Lemma sample_net_init : net_init [1; 2; 3] sample_net.
Proof.
  split; [done|]. split; [done|]. intros i nd Hi. unfold sample_net in Hi. cbn [nw_nodes] in Hi.
  apply elem_of_list_to_map_2 in Hi. rewrite !elem_of_cons, elem_of_nil in Hi.
  destruct Hi as [E|[E|[E|[]]]]; injection E as -> ->; eexists _, true; (split; [reflexivity|]).
  - reflexivity.
  - apply Permutation_swap.
  - etransitivity; [apply Permutation_swap|]. constructor. apply Permutation_swap.
Qed.

Lemma sample_run_reachable : rtc net_step sample_net sample_run.
Proof.
  apply (rtc_l _ _ sample_run1); [|apply (rtc_l _ _ sample_run2); [|apply rtc_once]].
  - eapply run_event_step; [reflexivity|done|vm_compute; split; congruence|vm_compute; reflexivity].
  - eapply run_event_step; [vm_compute; reflexivity| |done|vm_compute; reflexivity].
    cbn [can_happen]. vm_compute (nw_msgs _). rewrite !elem_of_cons. auto.
  - eapply run_event_step; [vm_compute; reflexivity| |done|vm_compute; reflexivity].
    cbn [can_happen]. vm_compute (nw_msgs _). rewrite !elem_of_cons. auto.
Qed.

Lemma election_safety_witness :
  nw_elected sample_run = [(1, 1)] /\ forall j, (1, j) ∈ nw_elected sample_run -> j = 1.
Proof.
  assert (nw_elected sample_run = [(1, 1)]) as E by (vm_compute; reflexivity). split; [exact E|]. intros j Hj.
  destruct (election_safety [1; 2; 3] sample_net sample_run) as [Hone _].
  - apply (bool_decide_unpack _). vm_compute. exact I.
  - apply sample_net_init.
  - apply sample_run_reachable.
  - apply (Hone 1 j 1); [exact Hj|]. rewrite E. left.
Defined.
(* ===== verification/RaftCrash.v ===== *)
(** * What a crash leaves of a node

    The operations an event records ([event_ops]), the log file after any part of
    them has been written, and the log a restart makes of the two files. *)

From S2P Require Export RaftEvents.

#[local] Open Scope Z_scope.

(** ** The operations of an event *)

(** The log operations of an event, with what it did to the log. *)
Inductive log_ops (s : raft_state) (ev : raft_event) (s' : raft_state) : list persist_op -> Prop :=
| lo_none : rs_log s' = rs_log s -> log_ops s ev s' []
| lo_append e :
    rs_role s' = Leader -> e_term e = rs_current_term s' -> e_index e = last_index (rs_log s) + 1 ->
    rs_log s' = set_entries (rs_log s) (rl_entries (rs_log s) ++ [e]) -> log_ops s ev s' [Append [e]]
| lo_replace ae progress l' c :
    ev = EvMessage (AppendEntries ae) progress -> ae_term ae = rs_current_term s' ->
    ae_consistent (rs_log s) ae = true -> ae_entries ae <> [] ->
    append_at (rs_log s) (sat_add_u64 (ae_prev_log_index ae) 1) (ae_entries ae) (rs_commit_index s) = Some (l', Some c) ->
    rs_log s' = l' -> log_ops s ev s' [TruncateFrom c; Append (log_slice l' c U64_MAX)]
| lo_keep m progress :
    ev = EvMessage (InstallSnapshot m) progress -> is_term m = rs_current_term s' -> is_done m = true ->
    rl_base_index (rs_log s) < is_last_index m -> term_at (rs_log s) (is_last_index m) = Some (is_last_term m) ->
    rs_log s' = compact_through (rs_log s) (is_last_index m) (is_last_term m) ->
    log_ops s ev s' [CompactThrough (is_last_index m)]
| lo_clear m progress :
    ev = EvMessage (InstallSnapshot m) progress -> is_term m = rs_current_term s' -> is_done m = true ->
    rl_base_index (rs_log s) < is_last_index m -> term_at (rs_log s) (is_last_index m) <> Some (is_last_term m) ->
    rs_log s' = mkLog [] (is_last_index m) (is_last_term m) -> log_ops s ev s' [TruncateFrom 0]
| lo_snapshot data through snap :
    ev = EvSnapshot data through -> take_snapshot s data through = Some (s', snap) ->
    log_ops s ev s' [CompactThrough (ps_last_index snap)].

Definition no_hard (ops : list persist_op) : Prop := Forall (fun op => is_hard_state op = false) ops.

(** The operations an event adds to [ops]: a new term or vote first. *)
Definition adds (s : raft_state) (ev : raft_event) (s' : raft_state) (ops : list persist_op) : Prop :=
  exists hops lops, rs_pending s' = ops ++ hops ++ lops /\ log_ops s ev s' lops /\
    ((hops = [] /\ rs_current_term s' = rs_current_term s /\ rs_voted_for s' = rs_voted_for s) \/
     hops = [HardState (rs_current_term s') (rs_voted_for s')]).

Lemma no_hard_filter ops : no_hard ops -> filter (fun op => is_hard_state op = false) ops = ops.
Proof. induction 1 as [|op ops Hop _ IH]; [done|]. rewrite filter_cons_True by done. by rewrite IH. Qed.

(** Only the four fields of [core] and the role matter. *)
Lemma log_ops_core s ev s1 s2 lops :
  (forall data through, ev <> EvSnapshot data through) -> core s2 = core s1 -> rs_role s2 = rs_role s1 ->
  log_ops s ev s1 lops -> log_ops s ev s2 lops.
Proof.
  intros Hns [= E1 E2 E3 E4] Er. destruct 1; try (exfalso; by eapply Hns); econstructor; try done; congruence.
Qed.

Lemma adds_core s ev s1 s2 ops :
  (forall data through, ev <> EvSnapshot data through) -> core s2 = core s1 -> rs_role s2 = rs_role s1 ->
  adds s ev s1 ops -> adds s ev s2 ops.
Proof.
  intros Hns Ec Er (hops & lops & E & Hl & Hh). pose proof (log_ops_core s ev s1 s2 lops Hns Ec Er Hl) as Hl2.
  injection Ec as E1 E2 E3 E4. exists hops, lops. by rewrite E2, E3, E4.
Qed.

Lemma adds_drain s ev s1 ops :
  (forall data through, ev <> EvSnapshot data through) -> adds s ev s1 ops -> adds s ev (fst (drain_apply_actions s1)) ops.
Proof.
  intros Hns. apply adds_core; [done|apply core_drain|].
  pose proof (elect_drain_loop (Z.to_nat (rs_commit_index s1 - rs_last_applied s1)) s1) as [= _ _ _ E _]. exact E.
Qed.

(** What the handlers add, after a step down. *)
Lemma become_leader_adds s : 
  exists lops, rs_pending (become_leader s) = rs_pending s ++ lops /\
    (lops = [] /\ rs_log (become_leader s) = rs_log s \/
     exists e, lops = [Append [e]] /\ e_term e = rs_current_term s /\ e_index e = last_index (rs_log s) + 1 /\
       rs_log (become_leader s) = set_entries (rs_log s) (rl_entries (rs_log s) ++ [e])).
Proof.
  unfold become_leader. cbv zeta. set (s0 := if rs_noop_on_elect _ then _ else _).
  match goal with |- context [recompute_commit_index ?x] => pose proof (core_recompute x) as Ec end.
  injection Ec as E1 E2 _ _. rewrite E1, E2. clear E1 E2. cbn [set_votes set_progress rs_pending rs_log].
  subst s0. cbn. destruct (rs_noop_on_elect s).
  - eexists. split; [cbn; reflexivity|]. right. eexists. split_and!; try reflexivity.
  - exists []. rewrite app_nil_r. split; [done|]. by left.
Qed.
(** C23: the state of a node is well formed.  In every reachable cluster the log of a
    node is contiguous above its base, base, applied, committed and last index are
    in this order, the snapshot file ends where the log begins, and the store holds
    exactly term and vote of the node, and its log unless the compaction a
    restart found missing is still to be written. *)
Theorem reachable_nodes_wf {S E} `{SnapshotTransfer S E} members (c0 c : cluster S) i nd :
  NoDup members -> cluster_init members c0 -> rtc cluster_step c0 c -> cl_nodes c !! i = Some nd ->
  let s := d_state (cn_driver nd) in
  rs_me s = i /\ i :: rs_peers s ≡ₚ members /\ raft_wf s /\
  rl_base_index (rs_log s) = snap_base (d_snapshot (cn_driver nd)) /\
  pr_current_term (cn_store nd) = rs_current_term s /\ pr_voted_for (cn_store nd) = rs_voted_for s /\
  mem_persist (cn_store nd) (rs_pending s) = snapshot_persistent s /\
  (rs_pending s = [] \/ rs_pending s = [CompactThrough (rl_base_index (rs_log s))]).
Proof.
  intros Hmem H0 Hrun Hi s. apply cluster_init_inv in H0.
  destruct (run_inv _ Hmem _ _ _ _ _ H0 Hrun) as (V & G & el & _ & Hinv).
  destruct (ci_nodes _ _ _ _ _ Hinv i nd Hi) as [_ [F [Hc Hst [Ht Hv] Hb _]]]. fold s in Hc, Hst, Ht, Hv, Hb.
  pose proof (step_peers members V G el c Hinv i nd Hi) as Hp.
  destruct (stored_durable F s (cn_store nd) (nc_log _ _ _ _ _ Hc) Hst Ht Hv) as [_ Hd].
  split_and!; [apply Hc|done|apply Hc|done|done|done|by apply durable_persisted|].
  destruct Hst as [[? _]|[? _]]; auto.
Qed.

(** ** Witness: three nodes commit an entry *)

#[local] Instance unit_transfer : SnapshotTransfer unit unit := {
  st_read_chunk _ _ _ _ := Some ([], true); st_apply_chunk t _ _ _ := (true, t); st_progress _ := 0; st_snapshot_end _ := 0 }.

Definition sample_cluster : cluster unit :=
  mkCluster (list_to_map [(1, fresh_cnode 1 [2; 3] true tt); (2, fresh_cnode 2 [1; 3] true tt); (3, fresh_cnode 3 [1; 2] true tt)]) [].

Definition run_round (c : cluster unit) (i : Z) (ev : loop_event unit) : cluster unit :=
  match cl_nodes c !! i with
  | None => c
  | Some nd => let (nd', out) := loop_round nd ev in mkCluster (<[i := nd']> (cl_nodes c)) (cl_msgs c ++ out)
  end.

(** Deliver the [n]th message ever sent. *)
Definition deliver (c : cluster unit) (n : nat) : cluster unit :=
  match cl_msgs c !! n with Some (i, m) => run_round c i (LMessage m tt) | None => c end.

#[local] Instance is_u_dec w z : Decision (is_u w z) := ltac:(unfold is_u; apply _).
#[local] Instance entry_wf_dec e : Decision (entry_wf e) := ltac:(unfold entry_wf; apply _).
#[local] Instance message_wf_dec m : Decision (message_wf m) := ltac:(destruct m; cbn; apply _).
#[local] Instance event_term_ok_dec s ev : Decision (event_term_ok s ev) := ltac:(destruct ev; cbn; apply _).
#[local] Instance event_fits_dec s ev : Decision (event_fits s ev) := ltac:(unfold event_fits; destruct ev; apply _).
#[local] Instance within_bounds_dec d (ev : loop_event unit) : Decision (within_bounds d ev) :=
  ltac:(unfold within_bounds; destruct ev as [[]| | | |]; apply _).

Definition node_of (c : cluster unit) (i : Z) : cnode unit := default (fresh_cnode i [] true tt) (cl_nodes c !! i).
Definition state_of (c : cluster unit) (i : Z) : raft_state := d_state (cn_driver (node_of c i)).

Lemma run_round_step c i ev nd :
  cl_nodes c !! i = Some nd -> arrives c i ev -> within_bounds (cn_driver nd) ev ->
  rs_peers (state_of (run_round c i ev) i) = rs_peers (d_state (cn_driver nd)) -> cluster_step c (run_round c i ev).
Proof.
  intros Hi Ha Hw Hp. unfold run_round in *. rewrite Hi in *. destruct (loop_round nd ev) as [nd' out] eqn:Er.
  eapply step_round; try done. unfold state_of, node_of in Hp. cbn in Hp. by rewrite lookup_insert_eq in Hp.
Qed.

(** A schedule: messages to deliver and local events, each checked to be a step. *)
Inductive move : Type := Deliver (n : nat) | Local (i : Z) (ev : loop_event unit).

Definition move_event (c : cluster unit) (mv : move) : option (Z * loop_event unit) :=
  match mv with
  | Deliver n => (fun im => (fst im, LMessage (snd im) tt)) <$> cl_msgs c !! n
  | Local i (LMessage _ _) => None
  | Local i ev => Some (i, ev)
  end.

Fixpoint schedule (c : cluster unit) (mvs : list move) : option (cluster unit) :=
  match mvs with
  | [] => Some c
  | mv :: mvs =>
    iev ← move_event c mv; nd ← cl_nodes c !! fst iev;
    if bool_decide (within_bounds (cn_driver nd) (snd iev)) &&
       bool_decide (rs_peers (state_of (run_round c (fst iev) (snd iev)) (fst iev)) = rs_peers (d_state (cn_driver nd)))
    then schedule (run_round c (fst iev) (snd iev)) mvs else None
  end.

Lemma schedule_run mvs c c' : schedule c mvs = Some c' -> rtc cluster_step c c'.
Proof.
  revert c. induction mvs as [|mv mvs IH]; intros c; cbn [schedule]; [by intros [= <-]|].
  destruct (move_event c mv) as [[i ev]|] eqn:Em; [|done]. cbn [mbind option_bind fst snd].
  destruct (cl_nodes c !! i) as [nd|] eqn:Hi; [|done]. cbn. destruct (_ && _) eqn:Eb; [|done].
  apply andb_prop in Eb as [E1 E2]. apply bool_decide_eq_true in E1, E2. intros Hs. eapply rtc_l; [|by apply IH].
  eapply run_round_step; try done. unfold move_event in Em. destruct mv as [n|i0 ev0].
  - apply fmap_Some in Em as ([p m] & Hn & [= -> ->]). cbn. by eapply list_elem_of_lookup_2.
  - by destruct ev0; simplify_eq.
Qed.

Definition run_of (mvs : list move) : cluster unit := default sample_cluster (schedule sample_cluster mvs).

(** Node 1 is elected, its first entry is refused once, sent again and committed. *)
Definition first_commit : list move := [Local 1 LElectionTimeout; Deliver 0; Deliver 2; Deliver 3; Deliver 5; Deliver 6; Deliver 7].
(** Node 2 hears of it. *)
Definition both_commit : list move := first_commit ++ [Local 1 LHeartbeat; Deliver 8].
(** Node 2 is elected in term 2. *)
Definition next_leader : list move := first_commit ++ [Local 2 LElectionTimeout; Deliver 9; Deliver 10].

Lemma sample_cluster_init : cluster_init [1; 2; 3] sample_cluster.
Proof.
  split; [done|]. intros i nd Hi. unfold sample_cluster in Hi. cbn [cl_nodes] in Hi.
  apply elem_of_list_to_map_2 in Hi. rewrite !elem_of_cons, elem_of_nil in Hi.
  destruct Hi as [Hx|[Hx|[Hx|[]]]]; injection Hx as -> ->; eexists _, true, tt; (split; [reflexivity|]).
  - reflexivity.
  - apply Permutation_swap.
  - etransitivity; [apply Permutation_swap|]. constructor. apply Permutation_swap.
Qed.

Lemma schedule_app c a b c1 : schedule c a = Some c1 -> schedule c (a ++ b) = schedule c1 b.
Proof.
  revert c. induction a as [|mv a IH]; intros c; cbn [schedule app]; [by intros [= ->]|].
  destruct (move_event c mv) as [[i ev]|]; [|done]. cbn [mbind option_bind fst snd].
  destruct (cl_nodes c !! i) as [nd|]; [|done]. cbn. by destruct (_ && _); [apply IH|].
Qed.

Lemma run_of_run mvs : is_Some (schedule sample_cluster mvs) -> rtc cluster_step sample_cluster (run_of mvs).
Proof. intros [c Hc]. apply (schedule_run mvs). unfold run_of. by rewrite Hc. Qed.
Lemma answers_inv_step tr l rp rp' :
  answers_inv tr rp -> answering (tr ++ l) rp rp' -> answers_inv (tr ++ l) rp'.
Proof.
  intros [Hr Hn Ha Hw Hj] [[E1 E2] Hk (sent & Es & Hns & Hs)].
  assert (forall pid, known rp' pid <-> known rp pid) as Hkn by (intros; unfold known; by rewrite E1, E2).
  assert (forall pid, pid ∈ sent.*1 -> exists a, (pid, a) ∈ sent) as Hin.
  { intros pid Hp. apply list_elem_of_fmap in Hp as ([q a] & -> & Hp). by exists a. }
  constructor.
  - by rewrite E1, E2.
  - rewrite Es, fmap_app. apply NoDup_app. split_and!; [done| |done]. intros pid H1 H2.
    destruct (Hin pid H2) as [a Hx]. destruct (Hs pid a Hx) as (Hx1 & _). by destruct (Hw pid Hx1).
  - intros pid. rewrite Hkn, Es, fmap_app, elem_of_app. intros [H1|H1]; [auto|].
    destruct (Hin pid H1) as [a Hx]. apply Hw. by destruct (Hs pid a Hx).
  - intros pid H1. rewrite Hkn. destruct (Hw pid (Hk pid H1)) as [H2 H3]. split; [done|].
    rewrite Es, fmap_app, elem_of_app. intros [?|H4]; [done|]. destruct (Hin pid H4) as [a Hx].
    destruct (Hs pid a Hx) as (_ & E & _). rewrite E in H1. by destruct H1.
  - intros pid offs. rewrite Es, elem_of_app. intros [H1|H1].
    + eapply justified_mono; [|by apply Hj]. intros x Hx. apply elem_of_app. by left.
    + destruct (Hs pid _ H1) as (_ & _ & Hx). by apply Hx.
Qed.

(** A proposal id is new until the counter wraps. *)
Lemma register_fresh rp : is_u 64 (rp_proposal_nonce rp) -> rp_proposal_counter rp < 2 ^ 64 ->
  ~ known rp (wrap_u 64 (rp_proposal_nonce rp + rp_proposal_counter rp)).
Proof.
  unfold known, wrap_u, is_u. intros Hn Hc (c & Hc' & E). set (n := rp_proposal_nonce rp) in *.
  set (k := rp_proposal_counter rp) in *.
  assert ((k - c) mod 2 ^ 64 = 0) as Hz.
  { replace (k - c) with ((n + k) - (n + c)) by lia. rewrite Zminus_mod, E, Z.sub_diag. done. }
  rewrite Z.mod_small in Hz by lia. lia.
Qed.

Lemma answers_inv_register tr rp recs :
  rp_proposal_counter rp + 1 < 2 ^ 64 -> answers_inv tr rp -> answers_inv tr (register rp recs).2.
Proof.
  intros Hc [[Hn Hr] Hnd Ha Hw Hj]. pose proof (register_fresh rp Hn ltac:(lia)) as Hf.
  unfold register. set (pid := wrap_u 64 _) in *. cbn [snd].
  rewrite (wrap_u_small 64 (_ + 1)) by (unfold is_u; lia).
  assert (forall q, known rp q -> exists c, 0 <= c < rp_proposal_counter rp + 1 /\
    q = wrap_u 64 (rp_proposal_nonce rp + c)) as Hk.
  { intros q (c & ? & ->). exists c. split; [lia|done]. }
  constructor; cbn; [split; [done|lia]|done|by intros; apply Hk, Ha| |done].
  intros q. unfold known. cbn. destruct (decide (pid = q)) as [<-|Hne].
  - intros _. split; [exists (rp_proposal_counter rp); split; [lia|done]|]. intros Hin. by apply Hf, Ha.
  - rewrite lookup_insert_ne by done. intros Hs. destruct (Hw q Hs). split; [by apply Hk|done].
Qed.

(** ** The apply loop answers *)

(** A successful append reports the explicit offsets, in any state. *)
Lemma append_loop_offsets recs os now ft p b next offsets fresh offs wrote p' :
  explicit_offsets recs = Some os ->
  append_loop recs now ft p b next offsets fresh = (Ok (offs, wrote), p') -> offs = offsets ++ os.
Proof.
  unfold explicit_offsets. revert os ft p b next offsets fresh.
  induction recs as [|r recs IH]; intros os ft p b next offsets fresh.
  { intros [= <-]. cbn. destruct (commit_batch p b _) as [[]?]; intros; simplify_eq. by rewrite app_nil_r. }
  intros He. cbn in He. destruct (ar_offset r) as [o|] eqn:Eo; [cbn in He|done].
  destruct (mapM ar_offset recs) as [os'|] eqn:Em; [cbn in He; injection He as <-|done].
  rewrite append_loop_cons. unfold assign_one. rewrite Eo. cbv zeta.
  assert (forall offs0 offs, offs0 = (offsets ++ [o]) ++ os' -> offs = offs0 -> offs = offsets ++ o :: os') as Hj.
  { intros ? ? -> ->. by rewrite <- app_assoc. }
  case_if; [intros E; eapply Hj; [reflexivity|]; by eapply IH in E|].
  case_if; [|intros E; eapply Hj; [reflexivity|]; by eapply IH in E].
  destruct (commit_batch p b _) as [[b1|e|] p1]; [|done|done].
  destruct (roll p1 o _) as [[[]|e|] p2]; [|done|done]. intros E. eapply Hj; [reflexivity|]. by eapply IH in E.
Qed.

-.-.-

**Work instruction**:
Search the material for the word "else" and copy every matching line.

**Exercise answer**:
  unfold become_leader. cbv zeta. set (s0 := if rs_noop_on_elect _ then _ else _).
    then schedule (run_round c (fst iev) (snd iev)) mvs else None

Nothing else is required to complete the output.